Data mining as a cognitive tool: Capabilities and limits
-
DOIhttp://dx.doi.org/10.21511/kpm.05(1).2021.01
-
Article InfoVolume 5 2021, Issue #1, pp. 1-13
- Cited by
- 593 Views
-
157 Downloads
This work is licensed under a
Creative Commons Attribution 4.0 International License
Due to the large volumes of empirical digitized data, a critical challenge is to identify their hidden and unobvious patterns, enabling to gain new knowledge. To make efficient use of data mining (DM) methods, it is required to know its capabilities and limits of application as a cognitive tool. The paper aims to specify the capabilities and limits of DM methods within the methodology of scientific cognition.

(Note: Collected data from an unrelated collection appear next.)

(** * schedulebuddy: the calendar store of [data_handling.py]

    A shallow embedding of [Database.add_event] (the insertion check of a
    user's calendar) and of [Database.get_inverse_schedule] (the sweep that
    computes the free time common to several users), with the properties
    the specification states about them.

    Times are Python integers, modelled as [Z].  The SQLite tables are
    modelled as lists of rows in insertion order; the columns are the ones
    the queries of [data_handling.py] name. *)

From Stdlib Require Import String ZArith List Bool Lia Arith Sorting.Sorted.
From Stdlib Require Import Sorting.Permutation.
From Equations Require Import Equations.
Import ListNotations.

Local Open Scope Z_scope.

(** ** Data model *)

(** [Event = namedtuple('Event', ['username', 'event_name', 'start_time',
    'end_time', 'mon', ..., 'sun'])]. *)
Record Event : Type := mkEvent {
  username : string;
  event_name : string;
  start_time : Z;
  end_time : Z;
  mon : bool; tue : bool; wed : bool; thur : bool;
  fri : bool; sat : bool; sun : bool
}.

(** The messages of the [ValueError]s raised in [data_handling.py], one
    constructor per format string, carrying the formatted arguments. *)
Inductive ValueError : Type :=
| UsernameDoesNotExist (name : string)
    (* "Username {0} doesn't exist" *)
| UsernameTaken (name : string)
    (* "Username {0} is already taken" *)
| StartAfterEnd (start_t end_t : Z)
    (* "Event has start time {0} which is after end time {1}" *)
| StartsBeforeEnds (ev : string) (start_t : Z) (prev : string) (prev_end : Z)
    (* "Event {0} starts at {1} before event {2} ends at {3}" *)
| EndsAfterStarts (ev : string) (end_t : Z) (next : string) (next_start : Z)
    (* "Event {0} ends at {1} after event {2} starts at {3}" *)
| UserDoesNotExist (name : string).
    (* "User {0} doesn't exist" *)

(** What a call does: it returns a value or raises. *)
Inductive result (A : Type) : Type :=
| Ok (a : A)
| Raise (e : ValueError).
Arguments Ok {A} a.
Arguments Raise {A} e.

(** Rows of the tables [users], [events] and [recurring]. *)
Record UserRow : Type := mkUserRow {
  user_id : nat;
  u_username : string;
  u_password : string
}.

Record EventRow : Type := mkEventRow {
  event_id : nat;
  e_user_id : nat;
  e_event_name : string;
  e_start_time : Z;
  e_end_time : Z
}.

Record RecurringRow : Type := mkRecurringRow {
  r_event_id : nat;
  r_mon : bool; r_tue : bool; r_wed : bool; r_thur : bool;
  r_fri : bool; r_sat : bool; r_sun : bool
}.

Record Database : Type := mkDatabase {
  users : list UserRow;
  events : list EventRow;
  recurring : list RecurringRow
}.

Definition empty_db : Database := mkDatabase [] [] [].

(** ** Reading the store *)

(** The usernames that [SELECT username FROM users] yields. *)
Definition usernames (db : Database) : list string :=
  map u_username (users db).

Definition username_in (name : string) (db : Database) : bool :=
  existsb (String.eqb name) (usernames db).

(** [ORDER BY end_time]: rows are put in ascending order of [end_time];
    rows with equal [end_time] keep the order of the scan (SQL leaves it
    open; the theorems on the checks below hold for every end-sorted
    list). *)
Fixpoint insert_by_end (e : Event) (l : list Event) : list Event :=
  match l with
  | [] => [e]
  | x :: l' =>
      if end_time e <=? end_time x then e :: l else x :: insert_by_end e l'
  end.

Definition order_by_end (l : list Event) : list Event :=
  fold_right insert_by_end [] l.

(** The rows of [events JOIN users JOIN recurring WHERE username = ?]. *)
Definition joined_rows (db : Database) (name : string) : list Event :=
  flat_map (fun ev =>
    flat_map (fun u =>
      if (Nat.eqb (e_user_id ev) (user_id u) && String.eqb (u_username u) name)%bool
      then
        flat_map (fun r =>
          if Nat.eqb (event_id ev) (r_event_id r)
          then [mkEvent name (e_event_name ev) (e_start_time ev) (e_end_time ev)
                  (r_mon r) (r_tue r) (r_wed r) (r_thur r)
                  (r_fri r) (r_sat r) (r_sun r)]
          else [])
          (recurring db)
      else [])
      (users db))
    (events db).

(** [Database.get_sorted_events]. *)
Definition get_sorted_events (db : Database) (name : string)
  : result (list Event) :=
  if negb (username_in name db) then Raise (UsernameDoesNotExist name)
  else Ok (order_by_end (joined_rows db name)).

(** [Database.get_id]: [fetchone] of the rows with that username. *)
Definition get_id (db : Database) (name : string) : result nat :=
  match find (fun u => String.eqb (u_username u) name) (users db) with
  | None => Raise (UserDoesNotExist name)
  | Some u => Ok (user_id u)
  end.

(** ** Writing the store *)

(** The row id SQLite gives a new row of a table that never deletes. *)
Definition next_rowid {A : Type} (rows : list A) : nat := S (length rows).

(** [Database.add_user]. *)
Definition add_user (db : Database) (name password : string)
  : result unit * Database :=
  if username_in name db then (Raise (UsernameTaken name), db)
  else (Ok tt,
        mkDatabase (users db ++ [mkUserRow (next_rowid (users db)) name password])
                   (events db) (recurring db)).

(** [bisect.bisect_left(a, x)] of the Python standard library:
    [lo, hi = 0, len(a)]; [while lo < hi: mid = (lo + hi) // 2;
    if a[mid] < x: lo = mid + 1 else: hi = mid]; [return lo]. *)
Equations? bisect_loop (a : list Z) (x : Z) (lo hi : nat) : nat
  by wf (hi - lo)%nat lt :=
  bisect_loop a x lo hi with lt_dec lo hi => {
    | left _ =>
        if nth ((lo + hi) / 2)%nat a 0 <? x
        then bisect_loop a x (S ((lo + hi) / 2)%nat) hi
        else bisect_loop a x lo ((lo + hi) / 2)%nat
    | right _ => lo }.
Proof.
  all: change (fst (Nat.divmod (lo + hi) 1 0 1)) with ((lo + hi) / 2)%nat.
  all: assert (lo <= (lo + hi) / 2)%nat
         by (apply Nat.div_le_lower_bound; lia).
  all: assert ((lo + hi) / 2 < hi)%nat
         by (apply Nat.Div0.div_lt_upper_bound; lia).
  all: lia.
Defined.

Definition bisect_left (a : list Z) (x : Z) : nat :=
  bisect_loop a x 0%nat (length a).

(** [days.get(weekday, False)] on the keyword arguments of [add_event]. *)
Fixpoint days_get (days : list (string * bool)) (weekday : string) : bool :=
  match days with
  | [] => false
  | (k, v) :: rest => if String.eqb k weekday then v else days_get rest weekday
  end.

(** Line 76 of [add_event]: the check against the event just before the
    placement.  [sorted_events[new_event_placement-1]] is [nth_error]; the
    index is in range whenever the guard holds. *)
Definition previous_check (sorted_events : list Event)
  (new_event_placement : nat) (name : string) (start_t : Z)
  : option ValueError :=
  if (0 <? new_event_placement)%nat then
    match nth_error sorted_events (new_event_placement - 1) with
    | Some prev =>
        if start_t <? end_time prev
        then Some (StartsBeforeEnds name start_t
                     (event_name prev) (end_time prev))
        else None
    | None => None
    end
  else None.

(** Line 80 of [add_event]: the check against the event at the placement.
    The comparison is with that event's [end_time], as in the source; the
    message is formatted with its [start_time]. *)
Definition next_check (sorted_events : list Event)
  (new_event_placement : nat) (name : string) (end_t : Z)
  : option ValueError :=
  if (new_event_placement <? length sorted_events)%nat then
    match nth_error sorted_events new_event_placement with
    | Some next =>
        if end_t >? end_time next
        then Some (EndsAfterStarts name end_t
                     (event_name next) (start_time next))
        else None
    | None => None
    end
  else None.

(** Lines 75-84 of [add_event]: the placement of the new event among the
    user's events, then the two neighbour checks in order.  [None] when
    neither raises. *)
Definition placement_checks (sorted_events : list Event)
  (name : string) (start_t end_t : Z) : option ValueError :=
  let new_event_placement :=
    bisect_left (map end_time sorted_events) end_t in
  match previous_check sorted_events new_event_placement name start_t with
  | Some err => Some err
  | None => next_check sorted_events new_event_placement name end_t
  end.
(** * The search without bookkeeping: what it returns *)

Lemma cost_ge_1 a b : (1 <= toR (cost a b))%R.
Proof.
  unfold cost. destruct (_ || _).
  - rewrite ZS2Order.toR_one. lra.
  - rewrite ZS2Order.toR_SQRT2. pose proof ZS2Order.sqrt2_gt_1. lra.
Qed.

Lemma cost_coefficients a b : 0 <= rat (cost a b) /\ 0 <= irr (cost a b).
Proof. unfold cost. destruct (_ || _); cbn; lia. Qed.

Lemma pathCost_step a b rest :
  pathCost (a :: b :: rest) = zs2_add (cost a b) (pathCost (b :: rest)).
Proof. reflexivity. Qed.

Lemma low_min M t min :
  low M t \/ low M min -> low M (if num_ltb t min then t else min).
Proof.
  intros [(b & -> & Hb) | (b & -> & Hb)].
  - destruct min as [m|]; cbn; [|by exists b].
    destruct (zs2_ltb b m) eqn:Hlt; [by exists b|].
    apply ZS2Order.zs2_ltb_ge in Hlt. exists m. split; [done|lra].
  - destruct t as [v|]; cbn; [|by exists b].
    destruct (zs2_ltb v b) eqn:Hlt; [|by exists b].
    apply ZS2Order.zs2_ltb_lt in Hlt. exists v. split; [done|lra].
Qed.

Section PureSearch.

Variable this : Finder.
Variable grid : Grid.
Variable endNode : Node.

Local Abbreviation nbrs n := (getNeighbors grid n (diagonalMovement this)).
Local Abbreviation psearch := (pure_search this grid endNode).
Local Abbreviation hwt := (hw this endNode).
Local Abbreviation pwalk := (walk this grid endNode).

Lemma walk_head n p : pwalk n p -> exists rest, p = n :: rest.
Proof. destruct 1; eauto. Qed.

Lemma pure_loop_found call node neighbors : forall min p,
  pure_loop call node neighbors min = Some (PFound p) ->
  exists nb p', In nb neighbors /\ call nb = Some (PFound p') /\ p = node :: p'.
Proof.
  induction neighbors as [|nb rest IH]; intros min p; cbn [pure_loop]; [done|].
  destruct (call nb) as [[t|p1]|] eqn:Hc; [| |done].
  - intros H. apply IH in H as (nb' & p' & Hin & Hc' & ->).
    exists nb', p'. split_and!; [by right|done|done].
  - intros [= <-]. exists nb, p1. split_and!; [by left|done|done].
Qed.

Lemma pure_loop_bound (P : num -> Prop) call node neighbors :
  (forall nb t, In nb neighbors -> call nb = Some (PBound t) -> P t) ->
  forall min t,
    P min ->
    pure_loop call node neighbors min = Some (PBound t) ->
    P t.
Proof.
  induction neighbors as [|nb rest IH]; intros Hcall min t Hmin;
    cbn [pure_loop].
  - by intros [= <-].
  - destruct (call nb) as [[t1|p1]|] eqn:Hc; [|done|done].
    apply IH.
    + intros nb' t' Hin. apply Hcall. by right.
    + destruct (num_ltb t1 min); [|done]. eapply Hcall; [by left|done].
Qed.

Lemma pure_loop_total call node neighbors :
  (forall nb, In nb neighbors -> call nb <> None) ->
  forall min, pure_loop call node neighbors min <> None.
Proof.
  induction neighbors as [|nb rest IH]; intros Hcall min; cbn [pure_loop];
    [done|].
  pose proof (Hcall nb (or_introl eq_refl)) as Hnb.
  destruct (call nb) as [[t|p]|]; [|done|done].
  apply IH. intros nb' Hin. apply Hcall. by right.
Qed.

(** Whatever the loop returns is low as soon as one neighbour's call is. *)
Lemma pure_loop_low M call node neighbors m :
  (forall r, call m = Some r ->
     match r with PFound _ => True | PBound t => low M t end) ->
  forall min r,
    In m neighbors \/ low M min ->
    pure_loop call node neighbors min = Some r ->
    match r with PFound _ => True | PBound t => low M t end.
Proof.
  intros Hm. induction neighbors as [|nb rest IH]; intros min r Hin;
    cbn [pure_loop].
  - intros [= <-]. by destruct Hin.
  - destruct (call nb) as [[t1|p1]|] eqn:Hc; [| |done].
    + apply IH.
      destruct Hin as [[->|Hin]|Hmin]; [|by left|].
      * right. apply low_min. left. by apply (Hm _ Hc).
      * right. apply low_min. by right.
    + by intros [= <-].
Qed.

(** A bound that comes back lies above the cut-off. *)
Lemma pure_search_beyond fuel : forall node g cutoff t,
  psearch fuel node g cutoff = Some (PBound t) -> beyond cutoff t.
Proof.
  induction fuel as [|fuel IH]; intros node g cutoff t; cbn [pure_search];
    [done|].
  destruct (zs2_ltb cutoff _) eqn:Hf.
  { intros [= <-]. exact Hf. }
  destruct (decide (node = endNode)); [done|].
  apply pure_loop_bound; [|exact I].
  intros nb t' _. apply IH.
Qed.

(** A path that comes back leads from the node to the goal, and its cost
    fits under the cut-off. *)
Lemma pure_search_found fuel : forall node g cutoff p,
  psearch fuel node g cutoff = Some (PFound p) ->
  pwalk node p /\
  (toR g + toR (pathCost p) + toR (hwt endNode) <= toR cutoff)%R.
Proof.
  induction fuel as [|fuel IH]; intros node g cutoff p; cbn [pure_search];
    [done|].
  destruct (zs2_ltb cutoff _) eqn:Hf; [done|].
  apply ZS2Order.zs2_ltb_ge in Hf. rewrite ZS2Order.toR_add in Hf.
  destruct (decide (node = endNode)) as [->|Hne].
  - intros [= <-]. split; [constructor|].
    cbn [pathCost]. rewrite ZS2Order.toR_zero. lra.
  - intros Hloop.
    apply pure_loop_found in Hloop as (nb & p' & Hin & Hcall & ->).
    apply IH in Hcall as [Hwalk Hcost].
    split; [by econstructor|].
    destruct (walk_head _ _ Hwalk) as [rest ->].
    rewrite pathCost_step, ZS2Order.toR_add in *. lra.
Qed.

(** If some path to the goal keeps f at or below [M], the call does not
    come back with a bound above [M]: it finds the goal or reports a finite
    bound of at most [M]. *)
Lemma pure_search_low M node q :
  pwalk node q ->
  forall fuel g cutoff r,
    f_below this endNode M g q ->
    psearch fuel node g cutoff = Some r ->
    match r with PFound _ => True | PBound t => low M t end.
Proof.
  induction 1 as [|n m p Hin Hwalk IH]; intros fuel g cutoff r Hq;
    (destruct fuel as [|fuel]; [done|]); cbn [pure_search].
  - destruct Hq as [Hq _].
    destruct (zs2_ltb cutoff _).
    + intros [= <-]. eexists; split; [done|].
      rewrite ZS2Order.toR_add. exact Hq.
    + destruct (decide (endNode = endNode)); [|done]. by intros [= <-].
  - destruct (walk_head _ _ Hwalk) as [rest ->].
    destruct Hq as [Hn Hq].
    destruct (zs2_ltb cutoff _).
    { intros [= <-]. eexists; split; [done|].
      rewrite ZS2Order.toR_add. exact Hn. }
    destruct (decide (n = endNode)); [by intros [= <-]|].
    apply (pure_loop_low M _ n (nbrs n) m); [|by left].
    intros r'. by apply IH.
Qed.

End PureSearch.

(** * The search without bookkeeping: that it returns *)

Lemma pure_search_unfold this grid endNode fuel node g cutoff :
  pure_search this grid endNode (S fuel) node g cutoff
  = if zs2_ltb cutoff (zs2_add g (hw this endNode node))
    then Some (PBound (Fin (zs2_add g (hw this endNode node))))
    else if decide (node = endNode) then Some (PFound [node])
    else
      pure_loop
        (fun neighbor =>
           pure_search this grid endNode fuel neighbor
             (zs2_add g (cost node neighbor)) cutoff)
        node (getNeighbors grid node (diagonalMovement this)) Infinity.
Proof. reflexivity. Qed.

Lemma filter_length_mono {A} (p q : A -> bool) l :
  (forall a, p a = true -> q a = true) ->
  (length (List.filter p l) <= length (List.filter q l))%nat.
Proof.
  intros Hpq. induction l as [|a l IH]; [done|]. cbn [List.filter].
  destruct (p a) eqn:Hp.
  - rewrite (Hpq _ Hp). cbn [length]. lia.
  - destruct (q a); cbn [length]; lia.
Qed.

Lemma filter_length_lt {A} (p q : A -> bool) l a :
  (forall a, p a = true -> q a = true) ->
  In a l -> q a = true -> p a = false ->
  (length (List.filter p l) < length (List.filter q l))%nat.
Proof.
  intros Hpq Hin Hq Hp. induction l as [|e l IH]; [done|]. cbn [List.filter].
  destruct Hin as [->|Hin].
  - rewrite Hq, Hp. cbn [length].
    pose proof (filter_length_mono p q l Hpq). lia.
  - specialize (IH Hin). destruct (p e) eqn:Hpe.
    + rewrite (Hpq _ Hpe). cbn [length]. lia.
    + destruct (q e); cbn [length]; lia.
Qed.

This will enhance the efficiency of these DM methods for experts in this field as well as for professionals in other fields who analyze empirical data. It was proposed to supplement the existing classification of cognitive levels by the level of empirical regularity (ER) or provisional hypothesis. If ER is generated using DM software algorithm, it can be called the man-machine hypothesis. Thereby, the place of DM in the classification of the levels of empirical cognition was determined. The paper drawn up the scheme illustrating the relationship between the cognitive levels, which supplements the well-known schemes of their classification, demonstrates maximum capabilities of DM methods, and also shows the possibility of a transition from practice to the scientific method through the generation of ER, and further from ER to hypotheses, and from hypotheses to the scientific method. In terms of the methodology of scientific cognition, the most critical fact was established – the limitation of any DM methods is the level of ER. As a result of applying any software developed based on DM methods, the level of cognition achieved represents the ER level.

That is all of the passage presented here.